Materials and methods

Study design

Participating patients and controls

This was an observational prospective cohort study that assessed patients with CAP from January 2017 to September 2018 who were hospitalized at Peking University People's Hospital, the Second Hospital of Jilin University, West China Hospital, Shanghai Pulmonary Hospital, Tibet Autonomous Region People's Hospital, and Fujian Provincial Hospital (ClinicalTrials.gov ID, NCT03093220). This study was approved by the Medical Ethics Committee of Peking University People's Hospital (approval no.: 2016PHB202-01). Our healthy controls were volunteers from staff of Peking University People's Hospital. Informed consent was obtained from all participating patients. The trial was funded by the Chinese Science and Technology Key Project (2017ZX10103004-006) and the National Key Research and Development Programme of China (2016YFC0903800). The funder had no role in the study design, data analysis, or outcome assessment.

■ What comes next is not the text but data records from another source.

Lemma add_to_group_total k r gs : total (add_to_group k r gs) = S (total gs).
Proof.
  unfold total. induction gs as [|[k' part] gs IH]; simpl; [reflexivity|].
  destruct (key_eqb k k'); simpl.
  - rewrite length_app. simpl. lia.
  - rewrite IH. lia.
Qed.

Lemma fold_add_total c rs gs :
  total (fold_left (fun gs r => add_to_group (group_key (cell r c)) r gs) rs gs)
  = (length rs + total gs)%nat.
Proof.
  revert gs. induction rs as [|r rs IH]; intros gs; simpl; [reflexivity|].
  rewrite IH, add_to_group_total. lia.
Qed.

Lemma groupBy_total c rs : total (groupBy c rs) = length rs.
Proof. unfold groupBy. rewrite fold_add_total. unfold total. simpl. lia. Qed.

Lemma add_to_group_parts k r rs gs :
  In r rs -> parts_of rs gs -> parts_of rs (add_to_group k r gs).
Proof.
  intros Hr. unfold parts_of. induction gs as [|[k' part] gs IH]; simpl; intros Hp.
  - constructor; [|constructor]. simpl. split; [discriminate|].
    intros x [<-|[]]. exact Hr.
  - inversion Hp as [|? ? [Hne Hi] Hp']; subst. simpl in *.
    destruct (key_eqb k k'); constructor; simpl; auto.
    split.
    + intros E. apply app_eq_nil in E as [_ E]. discriminate.
    + apply incl_app; [exact Hi|]. intros x [<-|[]]. exact Hr.
Qed.

Lemma fold_add_parts c rs all gs :
  incl rs all -> parts_of all gs ->
  parts_of all (fold_left (fun gs r => add_to_group (group_key (cell r c)) r gs) rs gs).
Proof.
  revert gs. induction rs as [|r rs IH]; intros gs Hi Hp; simpl; [exact Hp|].
  apply IH.
  - intros x Hx. apply Hi. now right.
  - apply add_to_group_parts; [apply Hi; now left | exact Hp].
Qed.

Definition of CAP and SCAP

The study included subjects older than 18 years meeting the following diagnostic criteria specified in diagnosis of community-acquired pneumonia in adults (21): (1) onset of symptoms in the community; (2) a chest radiograph showing either a new patchy infiltrate, leaf or segment consolidation, ground glass opacity, or interstitial change; (3) either (a) the presence of cough, sputum production, and dyspnea; (b) core body temperature > 38.0°C; (c) auscultatory findings of abnormal breath sounds and rates; or (d) peripheral white blood cell count >10 × 109/L or < 4 × 109/L. The following exclusion criteria were applied: (1) age <18 years; (2) patients with active tuberculosis; (3) pregnancy; (4) malignant lung tumor; (5) pulmonary interstitial disease; (6) pulmonary embolism; (7) pulmonary vasculitis; and (8) human immunodeficiency virus infection. Severe CAP (SCAP) was diagnosed based on the presence of at least one major criterion or at least three minor criteria. The criteria are almost identical to those for diagnosis CAP & SCAP by the American Thoracic Society (22).

Study aims

In the study, 30-day survival was the primary outcome assessed, and SCAP was the secondary outcome considered.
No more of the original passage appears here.